--- Task directions ---
Below are records; reproduce exactly the lines from the first through the one containing "[backend/main.py]), and the".

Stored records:
(** * music-genie: the generation-record store and its analytics

    A shallow embedding of [backend/database/models.py] and
    [backend/database/operations.py] (with the [/stats] endpoint of
    [backend/main.py]), and the properties of the record store, the
    interaction counters, the statistics report, retention and the
    health score that are stated about them.

    Conventions of the embedding.
    - Python [int] is [Z]. Python [float] is an IEEE 754 binary64
      number, [spec_float] of the Standard Library with 53 bits of
      precision: signed zeros, infinities and NaN are values, every
      operation rounds to nearest, ties to even, and a comparison with
      NaN is false. [round(x, 2)] rounds the exact value of [x] to the
      nearest hundredth, ties to even, and returns the float nearest to
      that decimal.
    - A [datetime] is a number of microseconds since 0001-01-01
      00:00:00, up to 9999-12-31 23:59:59.999999; a [timedelta] is a
      number of microseconds. [timedelta(days=n)] and a subtraction that
      leave their ranges raise [OverflowError].
    - An [Integer] column holds 32 bits and a [String(n)] column [n]
      characters: a statement that writes a value outside is refused
      with [DataError]. A value drawn from the sequence of [id] by an
      INSERT that is then refused is not given back.
    - [sum] adds floats from left to right, as CPython does up to 3.11;
      later versions compensate the rounding errors of the partial
      sums, which can change the last bits of a sum of three or more
      floats.
    - A Python exception is a value of [exn]; code that can raise lives
      in the [result] monad, and [try/except] is a [match] on it.
    - The ORM session is a unit of work over a database value: objects
      added, modified and deleted are pending until [commit] writes
      them, and [rollback] forgets them.  [commit] applies the schema of
      [models.py]: server defaults on insert, [onupdate] on update, the
      unique index on [generation_id].  The backing store itself is
      reliable: a statement fails only for a reason the schema gives.
    - Reading the clock ([datetime.utcnow()], SQL [now()]) is an
      argument of the operation that reads it. *)

From Stdlib Require Import ZArith Lia Bool Ascii String SpecFloat.
From stdpp Require Import base decidable option list numbers strings pretty gmap fin_maps sorting.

--- Response ---
(** * music-genie: the generation-record store and its analytics

    A shallow embedding of [backend/database/models.py] and
    [backend/database/operations.py] (with the [/stats] endpoint of
    [backend/main.py]), and the properties of the record store, the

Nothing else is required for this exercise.